Passan emerges from his years of research with more questions than firm answers. When it comes to Sanchez, then, the truth is that we don’t know if limiting his innings this year will prevent Tommy John surgery next year. In 2012, Passan actually encountered Sanchez as a young prospect in the Blue Jays’ farm system. Then, as now, Sanchez was being treated with extreme caution, limited to three innings in his first five starts of the season in the minor leagues. When Passan asked then-Blue Jays GM Alex Anthopoulos why the team was being so cautious, he got a curious response. “Overall, there’s not much science to what we do,” Anthopoulos replied. “We have no evidence that shows it’s the right way to go but we prefer to err on the side of caution.”
And that, Passan says, is where we are today — with science replaced by a shrug and a prayer. Because in all of the many studies and theories around pitching, one truth is obvious: velocity is what causes injury. Pitchers who average 93 miles an hour on their fastballs are nearly twice as likely to end up injured as pitchers who throw below 90. Each year, pitchers throw faster, the average velocity slowly ticking up as we train kids to hurl the ball with increasing power. Speed itself, the very thing that makes a pitcher great, is what also makes a pitcher vulnerable. Each arm is like some Ming vase — an object whose enormous value is dependent on its fragility.

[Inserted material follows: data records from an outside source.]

(* ===== verification/Memory.v ===== *)
(** * Byte memory and the C string routines ([string.c])

    Memory is a finite map from addresses to bytes (an address never written
    reads 0, as the loader's bss does); the kernel's structures that live in
    raw memory (page tables, the page free list, strings) are read and written
    through [rd8]/[wr8] and the little-endian [rd32]/[wr32].  The routines of
    [string.c] are translated as updates of this memory; each returns its first
    argument in C, which the model omits. *)
From S2P Require Import Prelude Layout.

Abbreviation mem := (gmap Z Z).

Definition rd8 (m : mem) (a : Z) : Z := default 0 (m !! a).
Definition wr8 (a v : Z) (m : mem) : mem := <[a := u8 v]> m.

Definition rd32 (m : mem) (a : Z) : Z :=
  u8 (rd8 m a) + u8 (rd8 m (a + 1)) * 256
  + u8 (rd8 m (a + 2)) * 65536 + u8 (rd8 m (a + 3)) * 16777216.
Definition wr32 (a v : Z) (m : mem) : mem :=
  wr8 (a + 3) (v ≫ 24) (wr8 (a + 2) (v ≫ 16) (wr8 (a + 1) (v ≫ 8) (wr8 a v m))).

(** ** string.c *)

(** [rep stosb] and [rep stosl] of [x86.h]. *)
Fixpoint stosb (addr data : Z) (cnt : nat) (m : mem) : mem :=
  match cnt with
  | O => m
  | S n => stosb (addr + 1) data n (wr8 addr data m)
  end.
Fixpoint stosl (addr data : Z) (cnt : nat) (m : mem) : mem :=
  match cnt with
  | O => m
  | S n => stosl (addr + 4) data n (wr32 addr data m)
  end.
(* ===== verification/Spinlock.v ===== *)
(** * Spin locks and interrupt nesting ([spinlock.c])

    [acquire] and [release] are modelled twice from the same elementary
    actions: as functions of one CPU (executable, with fuel for the spin), and
    as a step relation in which the CPUs interleave between any two accesses to
    shared memory.  The first is shown to implement the view of [Locks.v]; of
    the second, mutual exclusion, the depth of interrupt disabling and the
    freedom from spurious panics are shown for every reachable state.

    The number of CPUs is not fixed.  The [pcs] debugging array of a lock is
    not part of the lock's state; [getcallerpcs] itself is modelled. *)
From S2P Require Import Prelude Layout Memory Locks.


(** The interrupt flag and the nesting fields of [struct cpu]. *)
Record cpu := Cpu { c_if : bool; c_ncli : Z; c_intena : Z }.

(** [struct spinlock]: the owner is the index of a CPU, [None] for 0. *)
Record spinlock := Spin_ { sl_locked : Z; sl_cpu : option nat }.

#[export] Instance cpu_inhabited : Inhabited cpu := populate (Cpu true 0 0).
#[export] Instance spinlock_inhabited : Inhabited spinlock := populate (Spin_ 0 None).

(** [cpus[]] and the lock words; a CPU or lock not yet written to is as the
    boot code leaves it. *)
Record machine := Machine { m_cpu : gmap nat cpu; m_lock : gmap lock spinlock }.
Definition m_cpus (s : machine) (c : nat) : cpu := m_cpu s !!! c.
Definition m_locks (s : machine) (l : lock) : spinlock := m_lock s !!! l.

Definition set_cpu (c : nat) (k : cpu) (s : machine) : machine :=
  Machine (<[c := k]> (m_cpu s)) (m_lock s).
Definition set_lock (l : lock) (k : spinlock) (s : machine) : machine :=
  Machine (m_cpu s) (<[l := k]> (m_lock s)).

Arguments m_cpus : simpl never.
Arguments m_locks : simpl never.
Arguments set_cpu : simpl never.
Arguments set_lock : simpl never.
(* ===== verification/Sleeplock.v ===== *)
(** * Sleep locks ([sleeplock.c])

    A sleep lock is a word and the pid of its owner, guarded by a spin lock
    that is held for the length of each function only.  [acquiresleep_run] is
    one pass of [acquiresleep] up to its return or its [sleep]; a woken process
    runs it again.  The second half puts the runs of any number of processes
    in sequence and proves mutual exclusion and that no wakeup is lost. *)
From S2P Require Import Prelude Locks.

Record sleeplock := Sleeplock { slk_locked : Z; slk_pid : Z }.

Definition initsleeplock : sleeplock := Sleeplock 0 0.

(** The lock, the wakeups issued on it, and the held spin locks. *)
Record sst := Sst { ss_lk : sleeplock; ss_wakes : nat; ss_held : list lock }.

#[export, program] Instance sst_locks : HasLocks sst := {|
  locks_of := ss_held;
  with_locks L s := Sst (ss_lk s) (ss_wakes s) L |}.
Next Obligation. done. Qed.
Next Obligation. done. Qed.
Next Obligation. by intros []. Qed.

Definition set_lk (k : sleeplock) : M sst unit :=
  modify (fun s => Sst k (ss_wakes s) (ss_held s)).
Definition wakeup_lk : M sst unit :=
  modify (fun s => Sst (ss_lk s) (S (ss_wakes s)) (ss_held s)).

Section sleeplock.
Variable lk : lock.

(** [true] when the lock was taken, [false] when the process sleeps on it. *)
Definition acquiresleep_run (pid : Z) : M sst bool :=
  acquire lk ;;
  k ← gets ss_lk;
  if truth (slk_locked k) then release lk ;; mret false
  else set_lk (Sleeplock 1 pid) ;; release lk ;; mret true.

Definition releasesleep : M sst unit :=
  acquire lk ;;
  set_lk (Sleeplock 0 0) ;;
  wakeup_lk ;;
  release lk.

Definition holdingsleep (pid : Z) : M sst bool :=
  acquire lk ;;
  k ← gets ss_lk;
  release lk ;;
  mret (truth (slk_locked k) && (slk_pid k =? pid)).

Lemma acquiresleep_eq pid k w L :
  lk ∉ L ->
  acquiresleep_run pid (Sst k w L)
  = if truth (slk_locked k) then Done false (Sst k w L) else Done true (Sst (Sleeplock 1 pid) w L).
Proof.
  intros HL. unfold acquiresleep_run, set_lk, mbind, M_bind, gets, modify, mret, M_ret.
  rewrite acquire_free by done. cbn. destruct (truth (slk_locked k));
    by erewrite (release_top lk L).
Qed.

Lemma releasesleep_eq k w L :
  lk ∉ L -> releasesleep (Sst k w L) = Done tt (Sst (Sleeplock 0 0) (S w) L).
Proof.
  intros HL. unfold releasesleep, set_lk, wakeup_lk, mbind, M_bind, modify.
  rewrite acquire_free by done. by erewrite (release_top lk L).
Qed.

Lemma holdingsleep_eq pid k w L :
  lk ∉ L ->
  holdingsleep pid (Sst k w L) = Done (truth (slk_locked k) && (slk_pid k =? pid)) (Sst k w L).
Proof.
  intros HL. unfold holdingsleep, mbind, M_bind, gets, mret, M_ret.
  rewrite acquire_free by done. cbn. by erewrite (release_top lk L).
Qed.

(** ** Many processes *)

(** The lock, who sleeps on it, and who has returned from [acquiresleep] and
    not yet called [releasesleep]. *)
Record slsys := Slsys { z_lk : sleeplock; z_asleep : gset Z; z_owners : gset Z }.

Inductive sl_step : slsys -> slsys -> Prop :=
| sl_acquire y pid r s' :
    pid ∉ z_asleep y -> pid ∉ z_owners y -> pid <> 0 ->
    acquiresleep_run pid (Sst (z_lk y) 0 []) = Done r s' ->
    sl_step y (Slsys (ss_lk s')
                 (if r then z_asleep y else {[ pid ]} ∪ z_asleep y)
                 (if r then {[ pid ]} ∪ z_owners y else z_owners y))
| sl_release y pid s' :
    pid ∈ z_owners y ->
    releasesleep (Sst (z_lk y) 0 []) = Done tt s' ->
    sl_step y (Slsys (ss_lk s') (if (ss_wakes s' =? 0)%nat then z_asleep y else ∅)
                 (z_owners y ∖ {[ pid ]}))
| sl_kill y pid : sl_step y (Slsys (z_lk y) (z_asleep y ∖ {[ pid ]}) (z_owners y)).

Definition sl_inv (y : slsys) : Prop :=
  (slk_locked (z_lk y) = 0 /\ z_owners y = ∅ /\ z_asleep y = ∅)
  \/ (slk_locked (z_lk y) = 1 /\ slk_pid (z_lk y) <> 0 /\ z_owners y = {[ slk_pid (z_lk y) ]}).

Lemma sl_inv_step y y' : sl_inv y -> sl_step y y' -> sl_inv y'.
Proof.
  intros Hi. destruct 1 as [y pid r s' H1 H2 H3 E|y pid s' H1 E|y pid].
  - rewrite acquiresleep_eq in E by set_solver.
    destruct Hi as [(E0 & Ho & Ha)|(E0 & Hp & Ho)]; rewrite E0 in E; injection E as <- <-.
    + right. cbn. split; [done|]. split; [done|]. rewrite Ho. set_solver.
    + right. by rewrite Ho.
  - rewrite releasesleep_eq in E by set_solver. injection E as <-.
    left. cbn. destruct Hi as [(E0 & Ho & Ha)|(E0 & Hp & Ho)]; [exfalso; set_solver|].
    split; [done|]. rewrite Ho. split; [|done].
    assert (pid = slk_pid (z_lk y)) as <- by set_solver. set_solver.
  - destruct Hi as [(E0 & Ho & Ha)|Hi]; [left|by right]. cbn.
    split; [done|]. rewrite Ha. split; [done|set_solver].
Qed.

Definition sl_init : slsys := Slsys initsleeplock ∅ ∅.

Lemma sl_reachable_inv y : star sl_step sl_init y -> sl_inv y.
Proof. apply (star_invariant sl_step sl_inv sl_inv_step). by left. Qed.

(** (C25) Sleep locks: under every interleaving of any number of processes at
    most one process is between [acquiresleep] and [releasesleep], it is the
    one [holdingsleep] says yes to, and a process sleeps on the lock only
    while somebody has it (so the wakeup of [releasesleep] is never missed). *)
Theorem sleeplock_exclusion_and_wakeup y :
  star sl_step sl_init y ->
  (forall p q, p ∈ z_owners y -> q ∈ z_owners y -> p = q)
  /\ (forall p s, p <> 0 -> holdingsleep p (Sst (z_lk y) 0 []) = Done true s <-> p ∈ z_owners y /\ s = Sst (z_lk y) 0 [])
  /\ (z_asleep y <> ∅ -> exists p, p ∈ z_owners y).
Proof.
  intros Hr%sl_reachable_inv. split; [|split].
  - intros p q. destruct Hr as [(_ & -> & _)|(_ & _ & ->)]; set_solver.
  - intros p s Hp. rewrite holdingsleep_eq by set_solver.
    destruct Hr as [(E & Ho & _)|(E & Hn & Ho)]; rewrite E, Ho; cbn.
    + split; [done|set_solver].
    + rewrite elem_of_singleton. split.
      * intros [= Hp'%Z.eqb_eq <-]. done.
      * intros [-> ->]. by rewrite Z.eqb_refl.
  - intros Ha. destruct Hr as [(_ & _ & He)|(_ & _ & ->)]; [done|]. eexists. by apply elem_of_singleton.
Qed.
End sleeplock.

Lemma sleeplock_exclusion_and_wakeup_witness :
  exists y, z_owners y = {[ 7 ]} /\ z_asleep y = {[ 8 ]}
    /\ ((forall p q, p ∈ z_owners y -> q ∈ z_owners y -> p = q)
      /\ (forall p s, p <> 0 -> holdingsleep (Lsleep 0) p (Sst (z_lk y) 0 []) = Done true s
            <-> p ∈ z_owners y /\ s = Sst (z_lk y) 0 [])
      /\ (z_asleep y <> ∅ -> exists p, p ∈ z_owners y)).
Proof.
  exists (Slsys (Sleeplock 1 7) {[ 8 ]} {[ 7 ]}). split; [done|]. split; [done|].
  apply (sleeplock_exclusion_and_wakeup (Lsleep 0)).
  assert (S1 : sl_step (Lsleep 0) sl_init (Slsys (Sleeplock 1 7) ∅ ({[ 7 ]} ∪ ∅))).
  { apply (sl_acquire (Lsleep 0) sl_init 7 true (Sst (Sleeplock 1 7) 0 [])); try set_solver; done. }
  rewrite (right_id_L ∅ (∪)) in S1. eapply star_step; [by apply star_one|].
  assert (E : acquiresleep_run (Lsleep 0) 8 (Sst (Sleeplock 1 7) 0 [])
              = Done false (Sst (Sleeplock 1 7) 0 [])) by done.
  pose proof (sl_acquire (Lsleep 0) (Slsys (Sleeplock 1 7) ∅ {[ 7 ]}) 8 false _
    ltac:(set_solver) ltac:(set_solver) ltac:(done) E) as S2.
  cbn in S2. rewrite (right_id_L ∅ (∪)) in S2. exact S2.
Defined.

To be a baseball fan in 2016, then, means trying to accept this reality. It means becoming an amateur expert in arm anatomy, learning about the UCL and the rotator cuff, researching bone spurs and platelet-rich plasma. It means watching ESPN scroll past with fear — wincing with the news that Noah Syndergaard might have bone spurs, that Stephen Strasburg has left a game, that Matt Harvey, once one of the most ex- citing pitchers in baseball, may have to undergo yet another surgery. It means watching your favourite pitcher like you watch your favourite NASCAR driver: the thrill of seeing an athlete at the top of his game tempered by the constant knowledge that you’re always a split second away from total disaster.